(** [shutil.rmtree(path, ignore_errors)]. The removal either succeeds or
    runs into an OS error, which [ignore_errors] swallows; an interrupt that
    arrives during the removal is not part of the model. *)
Definition shutil_rmtree (w : World) (path : string) (ignore_errors : bool) : M unit :=
  invoke (Rmtree path ignore_errors)
    match rmtree w path with
    | None => Return tt
    | Some msg =>
        if ignore_errors then Return tt else Raise (Exn OSError (ArgStr msg))
    end.

(* ===================================================================== *)
(** * The script *)
(* ===================================================================== *)

(** [os.getenv(name)] and [name in os.environ]. *)
Definition getenv (environ : gmap string string) (name : string) : option string :=
  environ !! name.
Definition in_environ (name : string) (environ : gmap string string) : bool :=
  bool_decide (is_Some (environ !! name)).

(** [__is_hook_script()]. *)
Definition __is_hook_script (environ : gmap string string) : outcome bool :=
  if in_environ "BARMAN_HOOK" environ && in_environ "BARMAN_PHASE" environ then
    if (bool_decide (getenv environ "BARMAN_HOOK" = Some "backup_script")
        || bool_decide (getenv environ "BARMAN_HOOK" = Some "backup_retry_script"))
       && bool_decide (getenv environ "BARMAN_PHASE" = Some "post")
    then Return true
    else
      Raise (Exn BarmanException (ArgStr
        ("barman-cloud-backup called as unsupported hook script: "
           +:+ fmt_s (getenv environ "BARMAN_PHASE") +:+ "_"
           +:+ fmt_s (getenv environ "BARMAN_HOOK"))))
  else Return false.

(** The hook-script branch of [main]. *)
Definition hook_script_backup (w : World) (environ : gmap string string)
    (uploader_kwargs : UploaderKwargs) : M unit :=
  (if negb (in_environ "BARMAN_BACKUP_DIR" environ)
   then raise (Exn BarmanException
                 (ArgStr "BARMAN_BACKUP_DIR environment variable not set"))
   else mret tt);;
  (if negb (in_environ "BARMAN_BACKUP_ID" environ)
   then raise (Exn BarmanException
                 (ArgStr "BARMAN_BACKUP_ID environment variable not set"))
   else mret tt);;
  (if negb (bool_decide (getenv environ "BARMAN_STATUS" = Some "DONE"))
   then raise (Exn UnrecoverableHookScriptError (ArgStr
          ("backup in '" +:+ fmt_s (getenv environ "BARMAN_BACKUP_DIR")
             +:+ "' has status '" +:+ fmt_s (getenv environ "BARMAN_STATUS")
             +:+ "' (status should be: DONE)")))
   else mret tt);;
  uploader ← invoke
    (NewUploaderBarman (getenv environ "BARMAN_BACKUP_DIR")
                       (getenv environ "BARMAN_BACKUP_ID"))
    (CloudBackupUploaderBarman w (getenv environ "BARMAN_BACKUP_DIR")
                               (getenv environ "BARMAN_BACKUP_ID") uploader_kwargs);
  invoke Backup (Uploader.backup uploader).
########
→ Directions for this task:
Write out exactly the lines above between the line with "match rmtree w path with" and the line with "Definition __is_hook_script (environ", inclusive, and nothing beyond them.

→ Answer box:
    match rmtree w path with
    | None => Return tt
    | Some msg =>
        if ignore_errors then Return tt else Raise (Exn OSError (ArgStr msg))
    end.

(* ===================================================================== *)
(** * The script *)
(* ===================================================================== *)

(** [os.getenv(name)] and [name in os.environ]. *)
Definition getenv (environ : gmap string string) (name : string) : option string :=
  environ !! name.
Definition in_environ (name : string) (environ : gmap string string) : bool :=
  bool_decide (is_Some (environ !! name)).

(** [__is_hook_script()]. *)
Definition __is_hook_script (environ : gmap string string) : outcome bool :=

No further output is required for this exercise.